- Opening Delimiter -

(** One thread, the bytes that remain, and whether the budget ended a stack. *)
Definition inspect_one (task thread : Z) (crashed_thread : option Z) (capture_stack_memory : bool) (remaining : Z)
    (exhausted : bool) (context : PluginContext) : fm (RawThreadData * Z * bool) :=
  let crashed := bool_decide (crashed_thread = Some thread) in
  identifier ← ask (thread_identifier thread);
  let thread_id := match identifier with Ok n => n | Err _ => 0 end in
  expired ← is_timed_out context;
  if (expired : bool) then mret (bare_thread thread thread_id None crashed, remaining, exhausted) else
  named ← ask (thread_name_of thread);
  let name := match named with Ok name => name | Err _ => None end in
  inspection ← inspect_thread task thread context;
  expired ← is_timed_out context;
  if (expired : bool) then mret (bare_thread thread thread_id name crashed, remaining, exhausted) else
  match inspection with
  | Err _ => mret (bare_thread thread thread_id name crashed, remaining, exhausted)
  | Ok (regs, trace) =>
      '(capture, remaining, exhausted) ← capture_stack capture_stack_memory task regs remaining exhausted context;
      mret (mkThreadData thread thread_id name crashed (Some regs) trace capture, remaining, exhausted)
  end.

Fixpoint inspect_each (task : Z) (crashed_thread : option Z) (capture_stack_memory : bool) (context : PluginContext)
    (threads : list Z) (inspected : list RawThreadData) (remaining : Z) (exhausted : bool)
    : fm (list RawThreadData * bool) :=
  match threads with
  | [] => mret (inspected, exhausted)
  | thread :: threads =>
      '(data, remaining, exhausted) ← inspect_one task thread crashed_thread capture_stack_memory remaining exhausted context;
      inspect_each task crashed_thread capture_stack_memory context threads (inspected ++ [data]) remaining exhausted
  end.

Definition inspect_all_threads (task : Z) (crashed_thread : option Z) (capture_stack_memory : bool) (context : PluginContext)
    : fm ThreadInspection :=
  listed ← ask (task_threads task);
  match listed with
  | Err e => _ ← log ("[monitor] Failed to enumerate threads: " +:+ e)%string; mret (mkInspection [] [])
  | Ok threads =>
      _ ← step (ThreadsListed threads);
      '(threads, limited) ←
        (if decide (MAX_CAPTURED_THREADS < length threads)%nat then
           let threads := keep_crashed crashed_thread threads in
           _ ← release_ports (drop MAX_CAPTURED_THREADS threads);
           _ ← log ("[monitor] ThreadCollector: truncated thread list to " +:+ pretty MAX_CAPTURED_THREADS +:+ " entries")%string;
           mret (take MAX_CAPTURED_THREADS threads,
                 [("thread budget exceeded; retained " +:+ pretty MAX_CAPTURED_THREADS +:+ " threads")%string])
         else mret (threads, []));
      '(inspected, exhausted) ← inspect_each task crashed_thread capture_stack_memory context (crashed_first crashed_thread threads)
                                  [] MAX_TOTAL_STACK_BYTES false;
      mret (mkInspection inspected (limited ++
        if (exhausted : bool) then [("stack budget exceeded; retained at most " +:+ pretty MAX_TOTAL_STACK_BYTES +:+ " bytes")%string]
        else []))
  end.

- Closing Delimiter -
- Opening Delimiter -

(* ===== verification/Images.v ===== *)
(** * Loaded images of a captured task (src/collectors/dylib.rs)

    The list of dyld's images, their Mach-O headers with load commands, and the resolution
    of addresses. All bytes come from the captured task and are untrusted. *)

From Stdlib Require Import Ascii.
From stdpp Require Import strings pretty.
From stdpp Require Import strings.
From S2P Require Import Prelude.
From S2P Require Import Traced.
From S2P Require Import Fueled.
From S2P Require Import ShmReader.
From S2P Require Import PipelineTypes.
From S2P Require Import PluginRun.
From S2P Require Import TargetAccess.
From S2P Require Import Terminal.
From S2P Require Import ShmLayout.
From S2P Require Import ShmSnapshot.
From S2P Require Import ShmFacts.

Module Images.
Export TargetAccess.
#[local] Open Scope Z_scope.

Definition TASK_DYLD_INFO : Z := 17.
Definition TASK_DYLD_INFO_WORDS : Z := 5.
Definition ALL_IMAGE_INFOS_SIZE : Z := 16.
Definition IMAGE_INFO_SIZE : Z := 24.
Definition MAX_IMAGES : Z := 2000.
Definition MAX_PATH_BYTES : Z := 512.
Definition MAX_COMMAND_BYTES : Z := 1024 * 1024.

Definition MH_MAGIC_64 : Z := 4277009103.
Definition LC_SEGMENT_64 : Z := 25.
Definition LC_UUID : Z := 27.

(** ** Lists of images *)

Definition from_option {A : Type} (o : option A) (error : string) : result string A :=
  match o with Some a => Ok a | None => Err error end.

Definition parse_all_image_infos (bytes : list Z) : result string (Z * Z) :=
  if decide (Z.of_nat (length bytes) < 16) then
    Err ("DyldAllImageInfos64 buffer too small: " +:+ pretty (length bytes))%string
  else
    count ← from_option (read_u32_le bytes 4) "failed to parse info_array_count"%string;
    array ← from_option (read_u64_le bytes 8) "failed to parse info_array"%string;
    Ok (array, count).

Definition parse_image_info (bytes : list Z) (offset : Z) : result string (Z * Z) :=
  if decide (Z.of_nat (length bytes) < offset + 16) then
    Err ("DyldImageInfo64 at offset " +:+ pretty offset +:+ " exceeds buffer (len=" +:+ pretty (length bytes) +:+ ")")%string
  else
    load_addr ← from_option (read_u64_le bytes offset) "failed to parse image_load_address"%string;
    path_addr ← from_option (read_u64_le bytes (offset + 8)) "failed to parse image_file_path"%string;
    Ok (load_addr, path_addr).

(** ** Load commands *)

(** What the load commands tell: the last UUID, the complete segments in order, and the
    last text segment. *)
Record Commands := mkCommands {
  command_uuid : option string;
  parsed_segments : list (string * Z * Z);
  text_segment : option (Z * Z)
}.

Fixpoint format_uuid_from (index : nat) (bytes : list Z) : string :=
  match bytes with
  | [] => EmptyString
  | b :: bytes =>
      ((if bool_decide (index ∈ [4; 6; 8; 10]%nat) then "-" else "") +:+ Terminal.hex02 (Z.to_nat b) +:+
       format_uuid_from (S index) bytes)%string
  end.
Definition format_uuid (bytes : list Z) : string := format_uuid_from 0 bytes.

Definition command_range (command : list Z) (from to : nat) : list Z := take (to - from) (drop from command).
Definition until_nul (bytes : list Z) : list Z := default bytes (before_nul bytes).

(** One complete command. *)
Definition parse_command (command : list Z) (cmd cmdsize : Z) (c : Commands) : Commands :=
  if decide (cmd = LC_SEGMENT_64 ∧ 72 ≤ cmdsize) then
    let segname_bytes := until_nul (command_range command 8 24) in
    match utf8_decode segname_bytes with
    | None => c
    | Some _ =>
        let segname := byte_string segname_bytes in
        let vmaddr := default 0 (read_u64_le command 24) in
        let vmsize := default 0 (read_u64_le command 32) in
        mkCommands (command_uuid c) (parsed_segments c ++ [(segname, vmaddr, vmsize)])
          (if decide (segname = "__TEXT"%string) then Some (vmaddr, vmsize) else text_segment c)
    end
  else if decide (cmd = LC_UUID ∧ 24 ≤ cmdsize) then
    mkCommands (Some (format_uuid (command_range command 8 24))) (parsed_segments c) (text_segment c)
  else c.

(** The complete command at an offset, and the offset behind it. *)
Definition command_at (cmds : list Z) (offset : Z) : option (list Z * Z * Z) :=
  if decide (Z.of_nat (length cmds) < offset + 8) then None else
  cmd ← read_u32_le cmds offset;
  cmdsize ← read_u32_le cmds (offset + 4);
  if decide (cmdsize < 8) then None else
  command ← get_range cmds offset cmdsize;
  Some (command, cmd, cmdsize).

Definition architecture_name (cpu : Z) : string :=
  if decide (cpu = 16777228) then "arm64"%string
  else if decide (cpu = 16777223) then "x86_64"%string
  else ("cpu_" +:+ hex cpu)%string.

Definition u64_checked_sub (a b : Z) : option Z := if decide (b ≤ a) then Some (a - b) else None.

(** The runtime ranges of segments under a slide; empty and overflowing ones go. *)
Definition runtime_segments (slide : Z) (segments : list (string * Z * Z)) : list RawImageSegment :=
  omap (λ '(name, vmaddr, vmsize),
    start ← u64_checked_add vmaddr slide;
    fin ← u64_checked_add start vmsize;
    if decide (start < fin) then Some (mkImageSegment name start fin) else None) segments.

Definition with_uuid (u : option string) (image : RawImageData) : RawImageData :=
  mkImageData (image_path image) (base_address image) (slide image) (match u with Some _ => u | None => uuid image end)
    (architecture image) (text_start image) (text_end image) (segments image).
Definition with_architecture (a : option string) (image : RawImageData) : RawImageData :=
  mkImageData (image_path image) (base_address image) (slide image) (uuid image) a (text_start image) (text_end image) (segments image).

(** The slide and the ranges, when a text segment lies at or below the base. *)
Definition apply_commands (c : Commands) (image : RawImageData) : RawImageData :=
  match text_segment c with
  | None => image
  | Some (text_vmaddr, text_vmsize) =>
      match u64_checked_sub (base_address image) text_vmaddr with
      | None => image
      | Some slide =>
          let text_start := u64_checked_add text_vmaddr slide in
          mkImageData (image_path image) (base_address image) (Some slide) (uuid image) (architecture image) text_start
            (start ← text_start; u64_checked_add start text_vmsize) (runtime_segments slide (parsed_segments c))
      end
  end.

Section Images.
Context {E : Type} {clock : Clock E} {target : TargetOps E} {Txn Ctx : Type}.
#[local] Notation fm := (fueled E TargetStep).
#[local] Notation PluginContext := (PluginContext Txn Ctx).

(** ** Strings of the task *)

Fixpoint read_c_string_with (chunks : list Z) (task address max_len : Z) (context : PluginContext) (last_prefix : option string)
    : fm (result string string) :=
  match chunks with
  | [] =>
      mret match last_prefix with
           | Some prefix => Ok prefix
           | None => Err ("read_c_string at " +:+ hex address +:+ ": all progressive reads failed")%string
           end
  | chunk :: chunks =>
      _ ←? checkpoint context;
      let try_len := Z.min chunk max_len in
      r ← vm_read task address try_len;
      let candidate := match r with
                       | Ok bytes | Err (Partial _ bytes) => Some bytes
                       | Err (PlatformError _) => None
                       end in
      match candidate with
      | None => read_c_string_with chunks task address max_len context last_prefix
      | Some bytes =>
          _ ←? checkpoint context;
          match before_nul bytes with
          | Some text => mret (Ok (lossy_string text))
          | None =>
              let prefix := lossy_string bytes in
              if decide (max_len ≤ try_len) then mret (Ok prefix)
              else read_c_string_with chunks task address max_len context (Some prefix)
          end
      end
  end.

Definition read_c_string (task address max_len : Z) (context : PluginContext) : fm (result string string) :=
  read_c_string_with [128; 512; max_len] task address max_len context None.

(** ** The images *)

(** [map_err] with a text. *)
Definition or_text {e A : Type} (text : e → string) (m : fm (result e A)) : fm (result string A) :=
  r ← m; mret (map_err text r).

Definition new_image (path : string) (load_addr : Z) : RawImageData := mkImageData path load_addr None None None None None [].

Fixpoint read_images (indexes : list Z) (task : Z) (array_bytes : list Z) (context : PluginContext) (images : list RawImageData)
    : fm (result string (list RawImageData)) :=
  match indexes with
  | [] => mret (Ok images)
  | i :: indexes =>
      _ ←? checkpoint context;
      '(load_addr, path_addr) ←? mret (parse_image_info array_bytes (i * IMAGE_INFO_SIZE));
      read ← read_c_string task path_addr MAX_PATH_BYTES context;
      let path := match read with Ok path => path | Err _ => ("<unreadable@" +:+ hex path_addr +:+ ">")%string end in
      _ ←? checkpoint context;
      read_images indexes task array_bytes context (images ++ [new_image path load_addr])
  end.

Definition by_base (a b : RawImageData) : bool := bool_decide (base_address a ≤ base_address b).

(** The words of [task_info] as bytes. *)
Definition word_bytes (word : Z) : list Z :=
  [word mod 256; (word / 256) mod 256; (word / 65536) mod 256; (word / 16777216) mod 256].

- Closing Delimiter -

AIM OF THE TASK
The answer is the lines above between the line holding "else if decide (cmd" and the line holding "Definition command_at (cmds", inclusive, each written out exactly, and no others.

ANSWER TO THIS PROBLEM
  else if decide (cmd = LC_UUID ∧ 24 ≤ cmdsize) then
    mkCommands (Some (format_uuid (command_range command 8 24))) (parsed_segments c) (text_segment c)
  else c.

(** The complete command at an offset, and the offset behind it. *)
Definition command_at (cmds : list Z) (offset : Z) : option (list Z * Z * Z) :=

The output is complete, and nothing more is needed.